> Record excerpts

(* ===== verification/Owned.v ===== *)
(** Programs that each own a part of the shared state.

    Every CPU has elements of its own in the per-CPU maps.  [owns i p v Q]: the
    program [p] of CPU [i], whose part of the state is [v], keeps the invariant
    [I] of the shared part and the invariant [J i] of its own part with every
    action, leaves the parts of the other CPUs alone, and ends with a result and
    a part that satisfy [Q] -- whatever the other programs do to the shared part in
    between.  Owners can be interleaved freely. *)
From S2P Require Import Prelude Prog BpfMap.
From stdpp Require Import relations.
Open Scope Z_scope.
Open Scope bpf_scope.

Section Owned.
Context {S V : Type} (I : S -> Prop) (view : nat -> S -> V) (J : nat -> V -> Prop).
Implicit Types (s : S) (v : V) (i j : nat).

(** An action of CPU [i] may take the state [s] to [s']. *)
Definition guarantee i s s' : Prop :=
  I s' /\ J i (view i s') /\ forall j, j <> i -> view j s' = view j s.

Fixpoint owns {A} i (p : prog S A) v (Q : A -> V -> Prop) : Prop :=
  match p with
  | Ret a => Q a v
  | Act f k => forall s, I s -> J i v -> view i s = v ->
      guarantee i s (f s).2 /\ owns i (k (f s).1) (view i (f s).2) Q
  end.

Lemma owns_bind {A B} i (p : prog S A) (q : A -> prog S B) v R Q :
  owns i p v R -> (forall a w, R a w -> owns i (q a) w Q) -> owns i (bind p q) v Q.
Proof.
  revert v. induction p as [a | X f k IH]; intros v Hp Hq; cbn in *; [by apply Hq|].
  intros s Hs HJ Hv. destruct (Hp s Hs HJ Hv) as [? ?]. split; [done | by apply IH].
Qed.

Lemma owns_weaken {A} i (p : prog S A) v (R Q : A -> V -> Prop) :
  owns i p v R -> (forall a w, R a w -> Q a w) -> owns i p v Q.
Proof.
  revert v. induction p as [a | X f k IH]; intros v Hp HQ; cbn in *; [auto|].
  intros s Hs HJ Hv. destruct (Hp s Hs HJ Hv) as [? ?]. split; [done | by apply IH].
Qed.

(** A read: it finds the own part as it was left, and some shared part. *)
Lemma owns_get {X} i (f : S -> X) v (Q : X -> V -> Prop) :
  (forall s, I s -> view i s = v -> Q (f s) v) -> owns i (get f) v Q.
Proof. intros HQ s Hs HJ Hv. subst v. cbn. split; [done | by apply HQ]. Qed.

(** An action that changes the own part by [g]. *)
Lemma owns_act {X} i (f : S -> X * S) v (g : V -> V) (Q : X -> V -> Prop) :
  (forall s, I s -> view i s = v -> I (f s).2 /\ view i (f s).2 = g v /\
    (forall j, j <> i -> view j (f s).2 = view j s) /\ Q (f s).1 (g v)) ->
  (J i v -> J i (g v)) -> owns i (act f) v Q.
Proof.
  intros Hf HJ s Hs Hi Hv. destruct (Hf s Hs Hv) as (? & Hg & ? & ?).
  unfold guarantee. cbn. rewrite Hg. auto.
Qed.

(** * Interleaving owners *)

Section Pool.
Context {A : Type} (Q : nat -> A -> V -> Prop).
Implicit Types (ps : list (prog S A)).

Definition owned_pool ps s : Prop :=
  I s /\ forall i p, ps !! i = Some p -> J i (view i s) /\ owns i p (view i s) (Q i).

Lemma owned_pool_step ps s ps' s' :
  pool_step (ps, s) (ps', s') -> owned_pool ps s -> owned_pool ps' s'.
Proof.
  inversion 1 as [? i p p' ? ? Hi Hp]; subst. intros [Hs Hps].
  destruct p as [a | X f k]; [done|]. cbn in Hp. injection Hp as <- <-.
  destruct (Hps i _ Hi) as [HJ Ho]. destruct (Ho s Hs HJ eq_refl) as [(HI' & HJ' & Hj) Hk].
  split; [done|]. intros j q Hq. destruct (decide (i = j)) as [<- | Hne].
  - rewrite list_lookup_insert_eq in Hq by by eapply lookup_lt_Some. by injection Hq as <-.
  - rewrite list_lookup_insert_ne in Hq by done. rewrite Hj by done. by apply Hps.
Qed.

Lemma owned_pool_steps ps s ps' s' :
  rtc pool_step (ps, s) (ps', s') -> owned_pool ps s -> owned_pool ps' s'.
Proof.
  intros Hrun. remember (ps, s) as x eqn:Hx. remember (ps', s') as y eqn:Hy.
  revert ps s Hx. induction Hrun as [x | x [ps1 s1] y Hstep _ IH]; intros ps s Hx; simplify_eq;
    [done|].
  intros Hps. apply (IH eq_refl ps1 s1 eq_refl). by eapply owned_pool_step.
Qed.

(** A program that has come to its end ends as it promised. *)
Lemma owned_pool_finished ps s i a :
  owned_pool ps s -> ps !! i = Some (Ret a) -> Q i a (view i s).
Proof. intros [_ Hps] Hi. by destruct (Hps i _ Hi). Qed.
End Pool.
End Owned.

> What is expected
Above are the entries. Copy exactly the part that opens with the line containing "in *; [auto|]." and closes with the line containing "owned_pool ps s -> ps", and no more.

> Answer box
  revert v. induction p as [a | X f k IH]; intros v Hp HQ; cbn in *; [auto|].
  intros s Hs HJ Hv. destruct (Hp s Hs HJ Hv) as [? ?]. split; [done | by apply IH].
Qed.

(** A read: it finds the own part as it was left, and some shared part. *)
Lemma owns_get {X} i (f : S -> X) v (Q : X -> V -> Prop) :
  (forall s, I s -> view i s = v -> Q (f s) v) -> owns i (get f) v Q.
Proof. intros HQ s Hs HJ Hv. subst v. cbn. split; [done | by apply HQ]. Qed.

(** An action that changes the own part by [g]. *)
Lemma owns_act {X} i (f : S -> X * S) v (g : V -> V) (Q : X -> V -> Prop) :
  (forall s, I s -> view i s = v -> I (f s).2 /\ view i (f s).2 = g v /\
    (forall j, j <> i -> view j (f s).2 = view j s) /\ Q (f s).1 (g v)) ->
  (J i v -> J i (g v)) -> owns i (act f) v Q.
Proof.
  intros Hf HJ s Hs Hi Hv. destruct (Hf s Hs Hv) as (? & Hg & ? & ?).
  unfold guarantee. cbn. rewrite Hg. auto.
Qed.

(** * Interleaving owners *)

Section Pool.
Context {A : Type} (Q : nat -> A -> V -> Prop).
Implicit Types (ps : list (prog S A)).

Definition owned_pool ps s : Prop :=
  I s /\ forall i p, ps !! i = Some p -> J i (view i s) /\ owns i p (view i s) (Q i).

Lemma owned_pool_step ps s ps' s' :
  pool_step (ps, s) (ps', s') -> owned_pool ps s -> owned_pool ps' s'.
Proof.
  inversion 1 as [? i p p' ? ? Hi Hp]; subst. intros [Hs Hps].
  destruct p as [a | X f k]; [done|]. cbn in Hp. injection Hp as <- <-.
  destruct (Hps i _ Hi) as [HJ Ho]. destruct (Ho s Hs HJ eq_refl) as [(HI' & HJ' & Hj) Hk].
  split; [done|]. intros j q Hq. destruct (decide (i = j)) as [<- | Hne].
  - rewrite list_lookup_insert_eq in Hq by by eapply lookup_lt_Some. by injection Hq as <-.
  - rewrite list_lookup_insert_ne in Hq by done. rewrite Hj by done. by apply Hps.
Qed.

Lemma owned_pool_steps ps s ps' s' :
  rtc pool_step (ps, s) (ps', s') -> owned_pool ps s -> owned_pool ps' s'.
Proof.
  intros Hrun. remember (ps, s) as x eqn:Hx. remember (ps', s') as y eqn:Hy.
  revert ps s Hx. induction Hrun as [x | x [ps1 s1] y Hstep _ IH]; intros ps s Hx; simplify_eq;
    [done|].
  intros Hps. apply (IH eq_refl ps1 s1 eq_refl). by eapply owned_pool_step.
Qed.

(** A program that has come to its end ends as it promised. *)
Lemma owned_pool_finished ps s i a :
  owned_pool ps s -> ps !! i = Some (Ret a) -> Q i a (view i s).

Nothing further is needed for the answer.